An emerging class of computers--minisupercomputers--claims to provide the compute horsepower of a supercomputer, such as the Cray XMP, but with a price tag closer to a minicomputer, such as a VAX 8600. Although these minisupercomputers tout performance benchmarks of 2 to 12 MFLOPS (Figure 1), these measurements of performance do not accurately indicate how a minisuper will perform in the real world of circuit simulations, compilations, and disk accesses. In other words, claims of peak performance often differ from achieved performance.
Consequently, prospective users who are considering buying a minisuper--and making an investment that could range from $200,000 to $1 million--must look beyond benchmarks. Users must first consider what type of computing they want to perform on a minisupercomputer (e.g., largely vector, mix of scalar and vector, or largely scalar). Once they understand the type of compute power required for an application, users can find the machine best suited for the job.
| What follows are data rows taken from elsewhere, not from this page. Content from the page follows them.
(** * One-way project synchronisation (pkg/project/sync.go)

    A shallow embedding of the sync pass of the codewind installer:
    [ignoreFileOrDirectory], [syncFile], the walker closure of [syncFiles],
    [findNewFiles], [completeUpload], [handleMissingProjectDir] and
    [SyncProject].

    Conventions.
    - Paths and other Go strings are [string]s; a character stands for a
      byte (and for a rune: the model is exact on ASCII input).
    - Go's [int] and [int64] are [Z]; integer division is [Z.quot].
    - The host is POSIX: the path separator is "/" and [filepath.ToSlash]
      is the identity.
    - Everything outside the process (file system, clock, transport and the
      helpers of other packages) is a field of a [World]; every call that
      leaves the process is appended to a chronological trace.
    - A run-time panic of Go (slice out of range, nil dereference) is the
      outcome [Panic].

    The removal of a remote installation (pkg/remote/remove.go:
    [RemoveRemote], [deleteDeployment], [deletePod], [deleteService]) is
    embedded after the sync pass, with the same conventions. *)

From Stdlib Require Import String Ascii List ZArith Bool Lia PeanoNat.
Import ListNotations.

Local Open Scope list_scope.
Local Open Scope string_scope.

(* ===================================================================== *)
(** ** Go strings *)
(* ===================================================================== *)

Module GoString.

(** [s[n:]]: a slice expression panics when [n > len(s)]. *)
Definition sliceFrom (s : string) (n : nat) : option string :=
  if Nat.leb n (String.length s)
  then Some (substring n (String.length s - n) s)
  else None.

(** [strings.HasPrefix(s, "/")]. *)
Definition hasSlashPrefix (s : string) : bool :=
  match s with
  | String c _ => Ascii.eqb c "/"
  | EmptyString => false
  end.

(** [string([]rune(s)[1:])] for a non-empty [s]. *)
Definition dropFirstRune (s : string) : string :=
  match s with
  | String _ r => r
  | EmptyString => EmptyString
  end.

(** [strings.Contains(s, "/")]. *)
Fixpoint containsSlash (s : string) : bool :=
  match s with
  | EmptyString => false
  | String c r => Ascii.eqb c "/" || containsSlash r
  end.

Definition isEmpty (s : string) : bool :=
  match s with EmptyString => true | _ => false end.

Definition isSpace (c : ascii) : bool :=
  let n := nat_of_ascii c in
  Nat.eqb n 32 || Nat.eqb n 9 || Nat.eqb n 10 || Nat.eqb n 11
  || Nat.eqb n 12 || Nat.eqb n 13.

Fixpoint trimLeft (s : string) : string :=
  match s with
  | String c r => if isSpace c then trimLeft r else s
  | EmptyString => EmptyString
  end.

Fixpoint rev (acc s : string) : string :=
  match s with
  | EmptyString => acc
  | String c r => rev (String c acc) r
  end.

(** [strings.TrimSpace] on ASCII white space. *)
Definition TrimSpace (s : string) : string :=
  rev EmptyString (trimLeft (rev EmptyString (trimLeft s))).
To judge the computer requirements of a particular application, users must carefully consider the type of computations that occur within a given program or routine. Examining the inner program loops will determine what operations are actually occurring. The structure of inner loops is important because it often determines the degree to which an optimizing compiler can vectorize the problem, or execute on parallel processors. The larger the fraction of inner loops that can take advantage of vector (or parallel) execution, the closer a minisuper will operate at peak performance--that theoretical level where all computer elements perform at their maximum.
A minisupercomputer that relies on vector notation for its speed achieves peak performance when an application has large data sets that can be processed independently of previous iterations. Vector notation allows the programmer to access individual elements via indexing and looping structures. Parallel computations can be performed on each array subset as the indexes are incremented by either row or column.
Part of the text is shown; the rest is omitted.